[Dataset excerpts]

* * *

Lemma gic_it_secure_view s g e it :
  impl it -> gicd_base (k_gic s) = b -> gview (k_plat s) g e ->
  wp (gic_it_secure it) s (fun _ s' => gic_to s (fun j => if j =? it then false else g j) e s').
Proof.
  intros Hi Hs Hg. unfold gic_it_secure. apply wp_bind, (wp_read_group s g e it); [done..|].
  intros v s1 Hs1 T1 Hv. rewrite truth_mask, Hv by done. destruct (g it) eqn:Hgi; simpl; cycle 1.
  { apply wp_ret. eapply gic_to_ext; [|exact T1]. intros j Hj. split; [|done].
    by destruct (Z.eqb_spec j it) as [->|]. }
  apply wp_bind, (wp_read_enabled s1 g e it); [done|done|apply T1|]. intros ev s2 Hs2 T2 He.
  rewrite truth_mask, He by done.
  apply wp_bind, (wp_clear_if s2 g e it); [done|done|apply T2|]. intros s3 Hs3 T3.
  apply wp_bind, (wp_read_group s3 g (fun j => e j && negb (j =? it)) it); [done|done|apply T3|].
  intros v2 s4 Hs4 T4 Hv2.
  apply wp_bind, (wp_write_group s4 g (fun j => e j && negb (j =? it)) _ it); [done|done|apply T4|].
  intros s5 Hs5 T5. apply (group_bit_ext _ _ _ false) in T5; [|done|]; cycle 1.
  { intros j Hj Heq. rewrite Z.land_spec, not32_testbit, Hv2, it_mask_testbit by (done || apply mod32_range).
    rewrite (proj2 (Z.ltb_lt _ 32)) by apply mod32_range. destruct (j =? it); simpl; by rewrite ?andb_true_r, ?andb_false_r. }
  apply wp_bind, (wp_set_prio s5 (fun j => if j =? it then false else g j) (fun j => e j && negb (j =? it)));
    [done|done|apply T5|by rewrite Z.eqb_refl|]. intros s6 Hs6 T6.
  apply (wp_restore_if s6 (fun j => if j =? it then false else g j)); [done|done|apply T6|]. intros s7 Hs7 T7.
  refine (gic_to_trans _ _ _ _ _ _ _ T1 _). refine (gic_to_trans _ _ _ _ _ _ _ T2 _). refine (gic_to_trans _ _ _ _ _ _ _ T3 _). refine (gic_to_trans _ _ _ _ _ _ _ T4 _). refine (gic_to_trans _ _ _ _ _ _ _ T5 _). refine (gic_to_trans _ _ _ _ _ _ _ T6 _). exact T7.
Qed.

* * *

What is needed is an exact copy of the lines above, from the one containing "intros v s1" through the one containing "apply (wp_restore_if s6", with nothing added.

  intros v s1 Hs1 T1 Hv. rewrite truth_mask, Hv by done. destruct (g it) eqn:Hgi; simpl; cycle 1.
  { apply wp_ret. eapply gic_to_ext; [|exact T1]. intros j Hj. split; [|done].
    by destruct (Z.eqb_spec j it) as [->|]. }
  apply wp_bind, (wp_read_enabled s1 g e it); [done|done|apply T1|]. intros ev s2 Hs2 T2 He.
  rewrite truth_mask, He by done.
  apply wp_bind, (wp_clear_if s2 g e it); [done|done|apply T2|]. intros s3 Hs3 T3.
  apply wp_bind, (wp_read_group s3 g (fun j => e j && negb (j =? it)) it); [done|done|apply T3|].
  intros v2 s4 Hs4 T4 Hv2.
  apply wp_bind, (wp_write_group s4 g (fun j => e j && negb (j =? it)) _ it); [done|done|apply T4|].
  intros s5 Hs5 T5. apply (group_bit_ext _ _ _ false) in T5; [|done|]; cycle 1.
  { intros j Hj Heq. rewrite Z.land_spec, not32_testbit, Hv2, it_mask_testbit by (done || apply mod32_range).
    rewrite (proj2 (Z.ltb_lt _ 32)) by apply mod32_range. destruct (j =? it); simpl; by rewrite ?andb_true_r, ?andb_false_r. }
  apply wp_bind, (wp_set_prio s5 (fun j => if j =? it then false else g j) (fun j => e j && negb (j =? it)));
    [done|done|apply T5|by rewrite Z.eqb_refl|]. intros s6 Hs6 T6.
  apply (wp_restore_if s6 (fun j => if j =? it then false else g j)); [done|done|apply T6|]. intros s7 Hs7 T7.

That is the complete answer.